Regulatory Fears Scuttle Clean Coal

May 18, 2001

Scientists and engineers have spent several decades trying to develop processes that would allow electricity producers to build nonpolluting coal-fueled plants. But experts say "clean coal" still faces formidable political, economic and technological obstacles.

So it may be many years before clean-coal-burning plants are the norm.

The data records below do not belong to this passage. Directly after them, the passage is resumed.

Lemma ht_models_empty : 0 < n → ht_models n (ht_empty n) ∅.
Proof.
  intros Hn. exists (λ _, []). split.
  - split; simpl; try done.
    + apply len_replicate. lia.
    + intros i b Hb. pose proof (idx_Some_range _ _ _ Hb) as Hi.
      rewrite len_replicate in Hi by lia. rewrite idx_replicate in Hb by done.
      by injection Hb as <-.
    + constructor.
    + intros i j p Hp. by apply elem_of_nil in Hp.
    + intros p. rewrite dom_empty_L. set_solver.
    + constructor.
    + intros i x Hx. by apply elem_of_nil in Hx.
  - intros k v. rewrite lookup_empty. split; [done|].
    intros [p Hp]. by apply elem_of_nil in Hp.
Qed.

(** ** The buckets, as the random policy walks them *)

Lemma ht_models_tab s m : ht_models n s m → len (ht_tab s) = n ∧ 0 < n.
Proof. intros (B & Hr & _). split; apply Hr. Qed.

(** The first node of a bucket holds a key of the map. *)
Lemma ht_models_head s m i b q :
  ht_models n s m → idx (ht_tab s) i = Some b → hb_head b = Some q →
  ∃ k nx v, ht_heap s !! q = Some (HashNode k nx v) ∧ m !! k = Some v ∧ k mod n = i.
Proof.
  intros (B & Hr & HB) Hb Hq. destruct (hr_bucket _ _ _ Hr _ _ Hb) as [Hc _].
  rewrite Hq in Hc. destruct (B i) as [|[p [k v]] l] eqn:E; [done|].
  destruct Hc as [[= ->] (nx & Hp & _)]. simpl in *.
  assert ((p, (k, v)) ∈ B i) as Hin by (rewrite E; left).
  pose proof (hr_hashed _ _ _ Hr _ _ Hin) as [_ Hk]. simpl in Hk.
  exists k, nx, v. split_and!; [done| |done]. apply HB. exists p. by rewrite Hk.
Qed.

Lemma ht_models_nonempty s m k v :
  ht_models n s m → m !! k = Some v →
  ∃ b q, idx (ht_tab s) (k mod n) = Some b ∧ hb_head b = Some q.
Proof.
  intros (B & Hr & HB) Hk. destruct (ht_bucket _ _ _ k Hr) as (b & Hb & Hc & _).
  exists b. destruct (hb_head b) as [q|] eqn:E; [eauto|]. apply cseg_null in Hc.
  apply HB in Hk as [p Hp]. rewrite Hc in Hp. by apply elem_of_nil in Hp.
Qed.

Lemma ht_models_count0 s m i b :
  ht_models n s m → idx (ht_tab s) i = Some b → hb_count b = 0 → hb_head b = None.
Proof.
  intros (B & Hr & HB) Hb H0. destruct (hr_bucket _ _ _ Hr _ _ Hb) as [Hc Hcnt].
  destruct (B i) as [|x l]; [done|]. rewrite H0 in Hcnt. len_lia.
Qed.

(** Every key has its own node. *)
Lemma ht_models_size s m K :
  ht_models n s m → NoDup K → (∀ k, k ∈ K → is_Some (m !! k)) →
  (length K <= size (ht_heap s))%nat.
Proof.
  intros (B & Hr & HB) Hnd HK.
  replace (size (ht_heap s)) with (length (hn_key <$> (map_to_list (ht_heap s)).*2))
    by by rewrite !length_fmap, length_map_to_list.
  apply submseteq_length, NoDup_submseteq; [done|]. intros k Hk.
  destruct (HK k Hk) as [v (p & Hp)%HB].
  pose proof (hr_hashed _ _ _ Hr _ _ Hp) as [Hi _].
  rewrite <-(hr_len _ _ _ Hr) in Hi at 3. apply idx_is_Some in Hi as [b Hb].
  destruct (hr_bucket _ _ _ Hr _ _ Hb) as [Hc _].
  pose proof (cseg_lookup _ _ _ _ _ Hc Hp) as [nx Hx]. simpl in Hx.
  apply list_elem_of_fmap. eexists. split; [|apply list_elem_of_fmap; eexists (p, _);
    split; [reflexivity|by apply elem_of_map_to_list]]. done.
Qed.
End specs.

  • Coal contains dozens of noxious chemicals -- including lead, arsenic and other heavy metals; sulfur dioxide, which creates acid rain; nitrogen oxides, which create smog; tiny soot particles, which can invade and collect in human lungs; mercury, a toxic metal that accumulates in animals, fish and the humans who eat them; and carbon dioxide, which is a culprit in so-called global warming.
  • Since not all of these pollutants can be removed from coal, electric utilities are wary of investing in clean-coal technology -- fearing that the federal government may come along and mandate removal of some pollutant which the plant wasn't designed to handle.
  • During the 1980s, Congress appropriated $2.75 billion for the Department of Energy's Clean Coal Technology program -- and although 31 demonstration projects were sponsored, there have been no commercial orders.
  • When the Clean Air Act was passed, most of the nation's coal plants were "grandfathered in" on the assumption that older plants would soon wear out.

But many of them are still running -- a fact which riles environmental groups.

A unit of PG&E Corp. and the Southern Co. have joined the Department of Energy in the nation's ultimate coal research program -- the Zero Emissions Control Alliance. Currently a small research project at Los Alamos National Laboratory, its ambition is to trap all pollutants, achieving clean-burning coal.

Experts estimate that the most promising process now under study would take at least 20 years to develop and could double the price of electricity.